_What to do_
Give the number of lines in the data that contain the word "SignedRequest"; no other text is needed.

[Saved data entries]
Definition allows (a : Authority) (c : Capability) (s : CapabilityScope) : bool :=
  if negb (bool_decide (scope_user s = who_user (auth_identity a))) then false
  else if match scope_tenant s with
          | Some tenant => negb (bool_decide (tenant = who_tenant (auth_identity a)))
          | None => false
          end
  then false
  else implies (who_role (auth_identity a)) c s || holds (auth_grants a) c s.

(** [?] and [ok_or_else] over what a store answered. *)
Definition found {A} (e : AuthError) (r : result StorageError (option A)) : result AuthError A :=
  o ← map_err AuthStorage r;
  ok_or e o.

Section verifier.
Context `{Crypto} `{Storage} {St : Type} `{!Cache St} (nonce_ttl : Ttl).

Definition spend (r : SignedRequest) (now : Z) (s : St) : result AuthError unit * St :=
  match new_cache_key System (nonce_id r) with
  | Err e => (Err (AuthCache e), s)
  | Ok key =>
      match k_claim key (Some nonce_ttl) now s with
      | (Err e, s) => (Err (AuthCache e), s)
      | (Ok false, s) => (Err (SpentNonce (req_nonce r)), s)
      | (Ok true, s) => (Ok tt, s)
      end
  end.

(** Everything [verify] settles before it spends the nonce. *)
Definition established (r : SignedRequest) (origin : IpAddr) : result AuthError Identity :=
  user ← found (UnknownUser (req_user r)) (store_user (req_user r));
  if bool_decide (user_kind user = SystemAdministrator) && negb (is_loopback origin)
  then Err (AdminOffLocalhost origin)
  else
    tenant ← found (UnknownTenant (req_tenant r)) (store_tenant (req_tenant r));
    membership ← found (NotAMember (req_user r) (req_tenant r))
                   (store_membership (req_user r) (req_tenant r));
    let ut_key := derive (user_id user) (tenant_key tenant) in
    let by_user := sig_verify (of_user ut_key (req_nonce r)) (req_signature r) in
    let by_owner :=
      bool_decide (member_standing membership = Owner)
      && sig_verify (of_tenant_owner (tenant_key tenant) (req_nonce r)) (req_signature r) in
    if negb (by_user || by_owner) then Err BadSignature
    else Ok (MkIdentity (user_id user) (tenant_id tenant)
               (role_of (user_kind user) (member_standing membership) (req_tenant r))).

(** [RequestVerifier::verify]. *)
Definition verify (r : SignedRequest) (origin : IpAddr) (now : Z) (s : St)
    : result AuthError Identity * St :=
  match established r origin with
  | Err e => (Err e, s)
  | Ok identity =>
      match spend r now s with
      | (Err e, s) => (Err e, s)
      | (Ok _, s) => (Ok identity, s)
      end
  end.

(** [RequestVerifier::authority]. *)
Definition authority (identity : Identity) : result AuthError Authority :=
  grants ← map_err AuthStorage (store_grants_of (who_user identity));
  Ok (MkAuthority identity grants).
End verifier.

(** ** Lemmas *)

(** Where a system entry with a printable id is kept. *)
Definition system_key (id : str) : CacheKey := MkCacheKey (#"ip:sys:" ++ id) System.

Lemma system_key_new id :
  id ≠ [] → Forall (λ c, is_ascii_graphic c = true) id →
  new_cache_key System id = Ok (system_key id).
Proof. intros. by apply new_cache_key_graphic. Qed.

_Solution to this exercise_
3